[Collected data]
________________

Lemma prepareReplyWorkflow_agent_knowledge_witness :
  ∃ agent,
    Service.getAgentById Cases.agentEnv "u1" "a1" = Some agent ∧
    ∀ provider,
      provider ∈ Notions.embeddingProviders (Service.agent_files agent) →
      truthy (Service.agent_credentialId agent) = true ∧
      ∃ first,
        head (Notions.embeddingProviders (Service.agent_files agent))
        = Some first ∧
        Service.determineEmbeddingProvider Cases.agentEnv "u1"
          (Service.agent_provider agent) (Service.agent_credentialId agent)
          first = Ok (Some provider).
Proof.
  assert (∃ w',
    Service.prepareReplyWorkflow Cases.agentEnv Samples.sampleUser "s1" ∅
      (Service.CustomAgentModel "a1") Cases.plainHistory
      {| Service.ci_message := "Anyone?"; Service.ci_attachments := [] |}
      [] "UTC" Samples.sampleWorld = (Ok Samples.sampleWorkflow, w'))
    as [w' Hrun] by (eexists; vm_compute; reflexivity).
  exact (prepareReplyWorkflow_agent_knowledge Cases.agentEnv Samples.sampleUser
           "s1" "a1" ∅ Cases.plainHistory _ [] "UTC" Samples.sampleWorld w'
           Samples.sampleWorkflow Hrun).
Defined.

Lemma updateSession_binding_witness :
  ∃ w' s',
    Sessions.updateSession Cases.agentEnv Cases.writesSucceed
      Samples.sampleUser "s1" Cases.toLibrarian Samples.sampleWorld
    = (Ok tt, w') ∧
    Service.findSession "s1" "u1" w' = Some s' ∧
    Service.sess_provider s' = Service.ProvCustomAgent ∧
    Service.sess_model s' = None ∧
    Service.sess_agentId s' = Some "a1" ∧
    Service.sess_title s' = "Library".
Proof.
  eexists.
  assert (Sessions.updateSession Cases.agentEnv Cases.writesSucceed
            Samples.sampleUser "s1" Cases.toLibrarian Samples.sampleWorld
          = (Ok tt, _)) as Hrun by (vm_compute; reflexivity).
  destruct (updateSession_binding Cases.agentEnv Cases.writesSucceed
              Samples.sampleUser "s1" Cases.toLibrarian
              (Samples.mkSession "s1" "u1" (Service.ProvLLM "openai"))
              Samples.sampleWorld _ eq_refl Hrun)
    as (s' & Hfind & (_ & (Hp & Hm & _ & Ha) & _) & Htitle & _).
  exists s'. split; [exact Hrun|]. split; [exact Hfind|].
  split; [exact Hp|]. split; [exact Hm|]. split; [exact Ha|exact Htitle].
Defined.

Lemma updateSession_refused_witness :
  Sessions.updateSession Cases.agentEnv Cases.writesFail Samples.sampleUser
    "s1" Cases.toLibrarian Samples.sampleWorld
  = (Throw (ExternalError "connection lost"), Samples.sampleWorld).
Proof.
  assert (∃ w', Sessions.updateSession Cases.agentEnv Cases.writesFail
                  Samples.sampleUser "s1" Cases.toLibrarian Samples.sampleWorld
                = (Throw (ExternalError "connection lost"), w'))
    as [w' Hrun] by (eexists; vm_compute; reflexivity).
  destruct (updateSession_refused Cases.agentEnv Cases.writesFail
              Samples.sampleUser "s1" Cases.toLibrarian Samples.sampleWorld
              w' _ Hrun) as [-> _].
  exact Hrun.
Defined.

________________

## What this task involves:
Your answer should consist of each line of the data above in which the word "sampleWorld" occurs.

## Task answer:
      [] "UTC" Samples.sampleWorld = (Ok Samples.sampleWorkflow, w'))
           "s1" "a1" ∅ Cases.plainHistory _ [] "UTC" Samples.sampleWorld w'
      Samples.sampleUser "s1" Cases.toLibrarian Samples.sampleWorld
            Samples.sampleUser "s1" Cases.toLibrarian Samples.sampleWorld
              Samples.sampleWorld _ eq_refl Hrun)
    "s1" Cases.toLibrarian Samples.sampleWorld
  = (Throw (ExternalError "connection lost"), Samples.sampleWorld).
                  Samples.sampleUser "s1" Cases.toLibrarian Samples.sampleWorld
              Samples.sampleUser "s1" Cases.toLibrarian Samples.sampleWorld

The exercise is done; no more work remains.